(Saved entries)
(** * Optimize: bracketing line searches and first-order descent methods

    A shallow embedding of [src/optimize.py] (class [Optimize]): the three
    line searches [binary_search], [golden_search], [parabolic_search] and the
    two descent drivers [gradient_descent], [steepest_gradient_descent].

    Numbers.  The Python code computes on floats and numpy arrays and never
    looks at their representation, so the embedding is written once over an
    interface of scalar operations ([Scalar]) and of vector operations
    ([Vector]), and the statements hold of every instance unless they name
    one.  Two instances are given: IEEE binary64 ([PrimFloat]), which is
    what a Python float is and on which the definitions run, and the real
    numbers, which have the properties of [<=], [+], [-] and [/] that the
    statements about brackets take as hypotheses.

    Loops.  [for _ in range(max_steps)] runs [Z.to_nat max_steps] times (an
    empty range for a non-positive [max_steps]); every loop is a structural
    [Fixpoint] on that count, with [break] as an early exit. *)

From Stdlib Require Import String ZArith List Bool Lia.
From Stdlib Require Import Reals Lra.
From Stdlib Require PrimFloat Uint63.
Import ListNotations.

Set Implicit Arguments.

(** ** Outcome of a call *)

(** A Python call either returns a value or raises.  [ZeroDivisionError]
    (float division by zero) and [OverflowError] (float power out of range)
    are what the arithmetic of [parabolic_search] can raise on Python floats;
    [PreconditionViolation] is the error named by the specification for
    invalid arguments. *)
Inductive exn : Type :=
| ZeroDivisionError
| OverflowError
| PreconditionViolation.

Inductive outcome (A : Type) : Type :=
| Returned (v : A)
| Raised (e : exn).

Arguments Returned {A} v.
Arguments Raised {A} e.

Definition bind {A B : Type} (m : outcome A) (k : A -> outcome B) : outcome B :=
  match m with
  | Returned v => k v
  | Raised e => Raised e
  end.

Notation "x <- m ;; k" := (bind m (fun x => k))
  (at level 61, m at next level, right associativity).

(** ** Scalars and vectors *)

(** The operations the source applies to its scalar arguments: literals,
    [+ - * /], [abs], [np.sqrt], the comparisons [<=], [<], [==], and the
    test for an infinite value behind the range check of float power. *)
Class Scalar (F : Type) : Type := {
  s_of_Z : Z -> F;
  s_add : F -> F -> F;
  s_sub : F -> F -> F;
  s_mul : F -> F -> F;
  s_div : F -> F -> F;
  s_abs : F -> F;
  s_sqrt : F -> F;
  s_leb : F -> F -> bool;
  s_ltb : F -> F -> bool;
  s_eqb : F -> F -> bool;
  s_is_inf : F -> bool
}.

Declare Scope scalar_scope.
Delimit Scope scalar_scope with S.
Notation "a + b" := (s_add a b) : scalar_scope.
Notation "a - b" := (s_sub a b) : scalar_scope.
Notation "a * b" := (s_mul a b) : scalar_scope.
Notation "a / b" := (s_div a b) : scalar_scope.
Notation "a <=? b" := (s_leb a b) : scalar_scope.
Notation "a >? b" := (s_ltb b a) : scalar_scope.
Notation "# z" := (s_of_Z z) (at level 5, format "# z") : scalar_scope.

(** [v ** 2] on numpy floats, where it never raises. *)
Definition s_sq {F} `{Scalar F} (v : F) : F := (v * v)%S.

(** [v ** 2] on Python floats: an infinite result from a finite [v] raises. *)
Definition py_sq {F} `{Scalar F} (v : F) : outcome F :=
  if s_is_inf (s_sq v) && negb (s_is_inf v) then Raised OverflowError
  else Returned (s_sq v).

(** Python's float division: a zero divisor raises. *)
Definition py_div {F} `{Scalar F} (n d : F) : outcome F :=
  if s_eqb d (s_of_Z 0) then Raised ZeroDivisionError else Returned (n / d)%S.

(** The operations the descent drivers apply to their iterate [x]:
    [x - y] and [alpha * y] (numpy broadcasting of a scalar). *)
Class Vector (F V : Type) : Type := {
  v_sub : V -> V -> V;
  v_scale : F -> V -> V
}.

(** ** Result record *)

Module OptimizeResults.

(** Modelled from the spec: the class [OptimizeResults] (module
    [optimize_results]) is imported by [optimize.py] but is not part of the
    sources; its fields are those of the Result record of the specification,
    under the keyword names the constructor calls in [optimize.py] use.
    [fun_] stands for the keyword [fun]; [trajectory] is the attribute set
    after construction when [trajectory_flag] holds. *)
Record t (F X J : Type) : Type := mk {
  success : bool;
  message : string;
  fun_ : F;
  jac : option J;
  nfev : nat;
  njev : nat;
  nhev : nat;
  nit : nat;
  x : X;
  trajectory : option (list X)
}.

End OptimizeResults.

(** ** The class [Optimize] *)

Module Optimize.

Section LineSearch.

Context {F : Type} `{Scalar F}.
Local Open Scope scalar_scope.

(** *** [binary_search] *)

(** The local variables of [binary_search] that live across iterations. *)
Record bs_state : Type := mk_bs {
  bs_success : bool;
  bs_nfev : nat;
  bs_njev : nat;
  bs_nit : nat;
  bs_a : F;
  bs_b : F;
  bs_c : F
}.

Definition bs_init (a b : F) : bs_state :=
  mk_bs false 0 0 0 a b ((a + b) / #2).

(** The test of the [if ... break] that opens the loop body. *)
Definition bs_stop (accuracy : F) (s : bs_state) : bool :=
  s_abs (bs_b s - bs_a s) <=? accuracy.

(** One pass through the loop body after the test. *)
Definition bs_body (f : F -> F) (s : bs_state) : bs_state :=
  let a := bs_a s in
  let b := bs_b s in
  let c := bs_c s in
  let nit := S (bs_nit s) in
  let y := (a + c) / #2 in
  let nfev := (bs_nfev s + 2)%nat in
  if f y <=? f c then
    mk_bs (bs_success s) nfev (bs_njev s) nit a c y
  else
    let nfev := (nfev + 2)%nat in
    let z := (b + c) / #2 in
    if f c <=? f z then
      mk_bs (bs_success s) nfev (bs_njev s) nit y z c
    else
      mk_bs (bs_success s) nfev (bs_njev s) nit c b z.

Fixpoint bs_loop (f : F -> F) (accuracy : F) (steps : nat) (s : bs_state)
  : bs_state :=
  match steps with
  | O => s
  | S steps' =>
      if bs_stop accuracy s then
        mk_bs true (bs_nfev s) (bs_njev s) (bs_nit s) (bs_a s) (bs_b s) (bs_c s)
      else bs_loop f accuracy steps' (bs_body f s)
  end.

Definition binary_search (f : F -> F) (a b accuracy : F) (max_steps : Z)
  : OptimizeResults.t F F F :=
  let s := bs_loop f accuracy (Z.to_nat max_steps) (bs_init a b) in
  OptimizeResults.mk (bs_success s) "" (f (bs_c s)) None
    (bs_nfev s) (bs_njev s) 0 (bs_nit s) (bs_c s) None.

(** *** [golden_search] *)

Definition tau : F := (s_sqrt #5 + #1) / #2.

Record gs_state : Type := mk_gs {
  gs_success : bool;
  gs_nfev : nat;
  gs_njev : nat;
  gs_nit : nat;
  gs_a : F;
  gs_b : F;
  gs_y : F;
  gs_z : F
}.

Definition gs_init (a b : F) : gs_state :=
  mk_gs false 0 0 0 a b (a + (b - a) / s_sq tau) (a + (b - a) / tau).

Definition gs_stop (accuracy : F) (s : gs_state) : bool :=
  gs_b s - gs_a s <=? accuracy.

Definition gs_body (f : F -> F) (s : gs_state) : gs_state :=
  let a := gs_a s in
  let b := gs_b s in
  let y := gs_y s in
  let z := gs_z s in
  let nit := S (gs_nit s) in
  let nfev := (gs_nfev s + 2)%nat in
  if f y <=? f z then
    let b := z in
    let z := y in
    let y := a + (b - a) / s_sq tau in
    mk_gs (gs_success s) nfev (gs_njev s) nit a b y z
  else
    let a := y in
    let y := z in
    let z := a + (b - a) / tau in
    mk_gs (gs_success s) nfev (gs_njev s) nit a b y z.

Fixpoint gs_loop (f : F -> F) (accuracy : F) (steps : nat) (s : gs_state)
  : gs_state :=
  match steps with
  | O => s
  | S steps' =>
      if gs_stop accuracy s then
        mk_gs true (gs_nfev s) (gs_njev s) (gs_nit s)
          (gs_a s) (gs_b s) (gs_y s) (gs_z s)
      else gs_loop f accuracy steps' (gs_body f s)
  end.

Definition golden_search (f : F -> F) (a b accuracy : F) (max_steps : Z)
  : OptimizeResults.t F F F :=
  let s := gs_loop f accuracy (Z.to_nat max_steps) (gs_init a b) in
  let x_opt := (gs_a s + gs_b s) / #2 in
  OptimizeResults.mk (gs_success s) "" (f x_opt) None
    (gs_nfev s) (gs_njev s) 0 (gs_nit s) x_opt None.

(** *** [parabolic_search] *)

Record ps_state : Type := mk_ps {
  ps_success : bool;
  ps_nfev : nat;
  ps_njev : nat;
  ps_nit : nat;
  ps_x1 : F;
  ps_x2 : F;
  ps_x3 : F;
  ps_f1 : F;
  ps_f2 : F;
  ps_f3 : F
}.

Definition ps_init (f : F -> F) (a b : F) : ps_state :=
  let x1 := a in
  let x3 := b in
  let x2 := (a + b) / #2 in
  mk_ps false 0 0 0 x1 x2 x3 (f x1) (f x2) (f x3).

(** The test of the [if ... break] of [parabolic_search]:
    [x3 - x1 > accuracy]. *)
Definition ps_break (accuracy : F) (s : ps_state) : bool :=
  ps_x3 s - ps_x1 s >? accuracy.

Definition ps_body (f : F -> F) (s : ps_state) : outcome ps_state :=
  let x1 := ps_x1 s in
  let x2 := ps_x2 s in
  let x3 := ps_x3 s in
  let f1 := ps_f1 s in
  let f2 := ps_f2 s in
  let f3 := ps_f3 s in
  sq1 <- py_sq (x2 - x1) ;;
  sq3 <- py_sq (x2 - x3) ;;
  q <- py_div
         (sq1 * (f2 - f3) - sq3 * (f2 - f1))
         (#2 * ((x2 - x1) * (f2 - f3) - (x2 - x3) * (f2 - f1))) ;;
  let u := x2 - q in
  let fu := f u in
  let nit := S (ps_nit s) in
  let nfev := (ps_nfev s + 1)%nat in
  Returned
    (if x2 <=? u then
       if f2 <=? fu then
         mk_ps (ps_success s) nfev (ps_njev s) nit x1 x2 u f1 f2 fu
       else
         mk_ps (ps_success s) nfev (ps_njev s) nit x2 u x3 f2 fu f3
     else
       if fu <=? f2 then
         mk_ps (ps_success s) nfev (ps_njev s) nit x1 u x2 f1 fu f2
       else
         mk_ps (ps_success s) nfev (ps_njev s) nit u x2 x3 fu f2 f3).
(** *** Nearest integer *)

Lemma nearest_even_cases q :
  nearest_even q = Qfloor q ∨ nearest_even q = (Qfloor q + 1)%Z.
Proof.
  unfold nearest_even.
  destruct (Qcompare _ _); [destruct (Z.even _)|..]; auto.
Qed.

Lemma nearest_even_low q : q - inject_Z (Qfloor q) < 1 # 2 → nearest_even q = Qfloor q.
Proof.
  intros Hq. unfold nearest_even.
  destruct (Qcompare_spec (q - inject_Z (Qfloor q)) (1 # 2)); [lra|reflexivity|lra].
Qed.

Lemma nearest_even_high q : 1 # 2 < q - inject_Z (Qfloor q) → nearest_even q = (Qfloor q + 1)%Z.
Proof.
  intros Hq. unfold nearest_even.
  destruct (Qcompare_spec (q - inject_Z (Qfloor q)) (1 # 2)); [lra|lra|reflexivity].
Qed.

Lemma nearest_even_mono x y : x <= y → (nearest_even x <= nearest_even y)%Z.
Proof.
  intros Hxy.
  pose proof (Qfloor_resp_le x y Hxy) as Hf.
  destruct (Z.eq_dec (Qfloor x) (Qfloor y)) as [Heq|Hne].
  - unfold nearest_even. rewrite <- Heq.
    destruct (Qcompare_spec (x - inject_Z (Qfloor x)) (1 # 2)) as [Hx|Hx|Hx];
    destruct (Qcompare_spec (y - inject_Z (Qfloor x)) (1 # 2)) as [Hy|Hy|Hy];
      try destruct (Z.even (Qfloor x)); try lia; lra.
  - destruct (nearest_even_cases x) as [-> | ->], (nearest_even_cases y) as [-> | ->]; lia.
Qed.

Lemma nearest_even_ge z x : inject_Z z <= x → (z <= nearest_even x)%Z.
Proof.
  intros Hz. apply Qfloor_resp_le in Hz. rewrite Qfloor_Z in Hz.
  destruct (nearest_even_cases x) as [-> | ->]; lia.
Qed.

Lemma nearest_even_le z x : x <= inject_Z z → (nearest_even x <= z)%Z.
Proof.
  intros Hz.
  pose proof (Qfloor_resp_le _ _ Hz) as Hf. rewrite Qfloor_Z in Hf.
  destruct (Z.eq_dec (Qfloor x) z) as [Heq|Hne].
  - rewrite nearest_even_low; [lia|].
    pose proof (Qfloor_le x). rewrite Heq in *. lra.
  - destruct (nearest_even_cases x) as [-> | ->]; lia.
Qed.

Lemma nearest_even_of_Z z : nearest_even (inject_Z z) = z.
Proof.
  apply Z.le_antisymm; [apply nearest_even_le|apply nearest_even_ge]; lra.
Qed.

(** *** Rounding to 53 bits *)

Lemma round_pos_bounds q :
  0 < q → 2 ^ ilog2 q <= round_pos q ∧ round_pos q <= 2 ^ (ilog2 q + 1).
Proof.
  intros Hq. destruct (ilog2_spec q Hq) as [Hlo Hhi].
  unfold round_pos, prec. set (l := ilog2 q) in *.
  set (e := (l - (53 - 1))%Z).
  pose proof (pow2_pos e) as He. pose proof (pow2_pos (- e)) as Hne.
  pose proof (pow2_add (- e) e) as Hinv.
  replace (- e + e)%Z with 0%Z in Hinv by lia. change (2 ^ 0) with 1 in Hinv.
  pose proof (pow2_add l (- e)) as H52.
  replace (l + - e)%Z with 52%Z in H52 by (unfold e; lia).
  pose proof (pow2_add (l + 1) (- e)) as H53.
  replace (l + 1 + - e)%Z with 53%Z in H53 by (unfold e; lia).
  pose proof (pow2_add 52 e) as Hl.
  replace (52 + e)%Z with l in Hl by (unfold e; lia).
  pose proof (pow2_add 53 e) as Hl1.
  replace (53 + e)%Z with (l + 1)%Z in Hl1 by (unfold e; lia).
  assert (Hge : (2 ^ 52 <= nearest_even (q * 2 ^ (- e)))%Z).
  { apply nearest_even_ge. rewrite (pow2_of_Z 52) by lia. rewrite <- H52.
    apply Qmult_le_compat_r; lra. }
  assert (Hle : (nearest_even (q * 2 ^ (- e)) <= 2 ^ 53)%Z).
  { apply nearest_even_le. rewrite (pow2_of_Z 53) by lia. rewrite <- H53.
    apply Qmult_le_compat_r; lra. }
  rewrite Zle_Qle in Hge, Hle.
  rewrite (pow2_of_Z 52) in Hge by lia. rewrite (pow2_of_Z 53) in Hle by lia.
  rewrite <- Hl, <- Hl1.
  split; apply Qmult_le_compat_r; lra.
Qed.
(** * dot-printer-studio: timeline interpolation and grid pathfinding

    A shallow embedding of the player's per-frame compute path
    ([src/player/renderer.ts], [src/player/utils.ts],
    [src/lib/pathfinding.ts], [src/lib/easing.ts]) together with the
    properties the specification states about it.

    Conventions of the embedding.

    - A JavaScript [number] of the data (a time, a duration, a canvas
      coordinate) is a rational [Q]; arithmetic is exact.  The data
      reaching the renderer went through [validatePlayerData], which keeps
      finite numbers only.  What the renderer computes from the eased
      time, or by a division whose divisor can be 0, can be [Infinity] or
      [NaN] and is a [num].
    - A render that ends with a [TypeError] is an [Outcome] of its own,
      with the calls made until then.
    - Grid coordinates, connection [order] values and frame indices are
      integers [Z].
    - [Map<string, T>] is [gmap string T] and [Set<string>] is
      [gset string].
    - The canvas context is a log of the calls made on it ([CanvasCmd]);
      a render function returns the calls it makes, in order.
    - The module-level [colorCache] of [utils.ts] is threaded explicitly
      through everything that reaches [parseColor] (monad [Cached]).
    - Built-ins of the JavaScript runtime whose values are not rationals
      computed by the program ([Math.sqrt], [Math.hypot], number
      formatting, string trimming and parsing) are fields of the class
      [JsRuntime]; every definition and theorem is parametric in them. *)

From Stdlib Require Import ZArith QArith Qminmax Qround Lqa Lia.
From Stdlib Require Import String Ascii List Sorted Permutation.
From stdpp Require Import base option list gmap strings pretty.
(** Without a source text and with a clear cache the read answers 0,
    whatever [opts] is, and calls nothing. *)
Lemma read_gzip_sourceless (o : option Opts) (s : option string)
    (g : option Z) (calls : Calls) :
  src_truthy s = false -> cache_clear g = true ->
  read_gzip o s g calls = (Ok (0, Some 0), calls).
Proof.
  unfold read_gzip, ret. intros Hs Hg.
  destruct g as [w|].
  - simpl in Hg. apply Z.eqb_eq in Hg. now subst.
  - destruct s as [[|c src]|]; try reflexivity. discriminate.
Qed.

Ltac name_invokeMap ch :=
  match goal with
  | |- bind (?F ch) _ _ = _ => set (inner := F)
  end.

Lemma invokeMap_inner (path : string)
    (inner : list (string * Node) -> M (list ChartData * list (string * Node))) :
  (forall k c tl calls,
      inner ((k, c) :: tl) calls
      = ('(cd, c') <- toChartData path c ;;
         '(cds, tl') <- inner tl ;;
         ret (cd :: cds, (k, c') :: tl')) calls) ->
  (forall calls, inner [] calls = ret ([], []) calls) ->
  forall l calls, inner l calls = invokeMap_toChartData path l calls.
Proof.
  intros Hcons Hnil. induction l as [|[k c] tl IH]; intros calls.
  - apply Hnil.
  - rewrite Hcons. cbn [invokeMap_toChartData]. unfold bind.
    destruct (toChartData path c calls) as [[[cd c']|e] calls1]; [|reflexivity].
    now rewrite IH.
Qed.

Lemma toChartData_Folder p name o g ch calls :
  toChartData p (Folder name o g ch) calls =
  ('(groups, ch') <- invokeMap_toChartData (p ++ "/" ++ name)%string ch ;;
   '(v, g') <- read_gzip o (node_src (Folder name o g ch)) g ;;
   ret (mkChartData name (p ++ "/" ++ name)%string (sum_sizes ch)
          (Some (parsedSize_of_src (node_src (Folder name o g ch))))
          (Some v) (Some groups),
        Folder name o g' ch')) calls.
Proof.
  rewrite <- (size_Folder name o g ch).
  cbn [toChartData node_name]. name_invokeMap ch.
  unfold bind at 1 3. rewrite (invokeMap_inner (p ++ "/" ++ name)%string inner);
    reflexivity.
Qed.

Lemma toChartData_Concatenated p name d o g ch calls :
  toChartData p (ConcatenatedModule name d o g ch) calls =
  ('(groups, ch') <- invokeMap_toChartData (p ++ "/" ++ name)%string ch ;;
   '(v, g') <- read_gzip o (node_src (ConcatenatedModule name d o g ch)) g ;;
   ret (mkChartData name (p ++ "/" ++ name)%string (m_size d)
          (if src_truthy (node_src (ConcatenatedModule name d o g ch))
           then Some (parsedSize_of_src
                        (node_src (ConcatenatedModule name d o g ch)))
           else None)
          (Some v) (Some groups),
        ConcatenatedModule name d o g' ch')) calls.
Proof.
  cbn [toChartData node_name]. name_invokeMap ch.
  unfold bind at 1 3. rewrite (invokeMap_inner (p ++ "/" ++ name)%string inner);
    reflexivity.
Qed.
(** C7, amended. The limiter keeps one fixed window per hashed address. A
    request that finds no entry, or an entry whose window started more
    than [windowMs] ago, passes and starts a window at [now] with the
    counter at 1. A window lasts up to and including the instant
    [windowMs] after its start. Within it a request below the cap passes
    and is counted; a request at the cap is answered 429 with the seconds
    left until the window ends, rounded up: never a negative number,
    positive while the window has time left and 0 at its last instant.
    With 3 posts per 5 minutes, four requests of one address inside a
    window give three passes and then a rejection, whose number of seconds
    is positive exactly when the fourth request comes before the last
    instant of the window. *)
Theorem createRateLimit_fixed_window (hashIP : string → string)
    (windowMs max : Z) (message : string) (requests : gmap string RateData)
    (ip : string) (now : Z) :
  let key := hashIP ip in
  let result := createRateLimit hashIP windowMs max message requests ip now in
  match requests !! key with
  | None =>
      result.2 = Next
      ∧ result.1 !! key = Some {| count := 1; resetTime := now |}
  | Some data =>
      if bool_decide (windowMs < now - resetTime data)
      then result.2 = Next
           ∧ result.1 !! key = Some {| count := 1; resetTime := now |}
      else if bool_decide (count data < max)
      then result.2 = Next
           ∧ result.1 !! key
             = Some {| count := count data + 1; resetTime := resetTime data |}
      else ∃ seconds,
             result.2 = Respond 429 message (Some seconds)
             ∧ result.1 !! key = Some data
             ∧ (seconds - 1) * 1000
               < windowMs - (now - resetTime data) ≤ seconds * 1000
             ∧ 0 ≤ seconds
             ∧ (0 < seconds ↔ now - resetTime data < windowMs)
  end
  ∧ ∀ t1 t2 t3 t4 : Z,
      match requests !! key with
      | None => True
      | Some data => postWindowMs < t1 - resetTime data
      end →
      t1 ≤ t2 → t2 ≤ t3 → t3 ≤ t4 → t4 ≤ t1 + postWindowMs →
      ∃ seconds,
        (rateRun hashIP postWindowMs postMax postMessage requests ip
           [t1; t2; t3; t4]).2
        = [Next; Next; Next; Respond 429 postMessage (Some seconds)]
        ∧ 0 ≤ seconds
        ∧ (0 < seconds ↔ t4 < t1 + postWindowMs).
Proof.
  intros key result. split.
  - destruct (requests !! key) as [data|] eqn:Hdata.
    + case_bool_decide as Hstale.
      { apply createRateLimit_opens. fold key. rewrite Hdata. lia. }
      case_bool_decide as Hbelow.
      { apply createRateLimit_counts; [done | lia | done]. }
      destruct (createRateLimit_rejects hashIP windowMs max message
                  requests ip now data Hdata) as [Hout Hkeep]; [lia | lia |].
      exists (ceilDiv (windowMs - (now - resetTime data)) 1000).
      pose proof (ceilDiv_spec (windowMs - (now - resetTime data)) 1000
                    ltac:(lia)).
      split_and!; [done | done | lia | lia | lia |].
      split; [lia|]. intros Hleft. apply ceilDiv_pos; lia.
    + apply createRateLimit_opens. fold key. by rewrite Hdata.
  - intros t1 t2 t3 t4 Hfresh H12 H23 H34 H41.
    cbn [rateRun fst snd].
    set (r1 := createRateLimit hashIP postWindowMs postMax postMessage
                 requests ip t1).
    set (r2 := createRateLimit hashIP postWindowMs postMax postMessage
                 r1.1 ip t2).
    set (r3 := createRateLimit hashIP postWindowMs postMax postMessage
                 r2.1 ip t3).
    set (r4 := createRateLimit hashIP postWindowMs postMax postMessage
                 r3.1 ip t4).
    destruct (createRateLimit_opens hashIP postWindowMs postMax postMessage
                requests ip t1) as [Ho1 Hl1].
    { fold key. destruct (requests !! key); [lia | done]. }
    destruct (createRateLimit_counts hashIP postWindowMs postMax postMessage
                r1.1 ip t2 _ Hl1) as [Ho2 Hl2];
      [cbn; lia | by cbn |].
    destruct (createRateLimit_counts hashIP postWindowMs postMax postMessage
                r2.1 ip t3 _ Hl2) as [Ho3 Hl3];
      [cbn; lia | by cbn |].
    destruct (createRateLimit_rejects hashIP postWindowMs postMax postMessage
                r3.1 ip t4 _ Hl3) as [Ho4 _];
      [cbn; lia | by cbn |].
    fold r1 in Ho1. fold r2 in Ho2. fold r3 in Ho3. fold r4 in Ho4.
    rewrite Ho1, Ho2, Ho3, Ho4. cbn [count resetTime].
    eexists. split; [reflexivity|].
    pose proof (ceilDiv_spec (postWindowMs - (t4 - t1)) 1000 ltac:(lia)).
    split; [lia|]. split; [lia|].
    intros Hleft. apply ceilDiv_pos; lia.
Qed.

How to complete this task: Which lines above contain the word "computes"? Show each of them.

Expected answer:
    Numbers.  The Python code computes on floats and numpy arrays and never
      finite numbers only.  What the renderer computes from the eased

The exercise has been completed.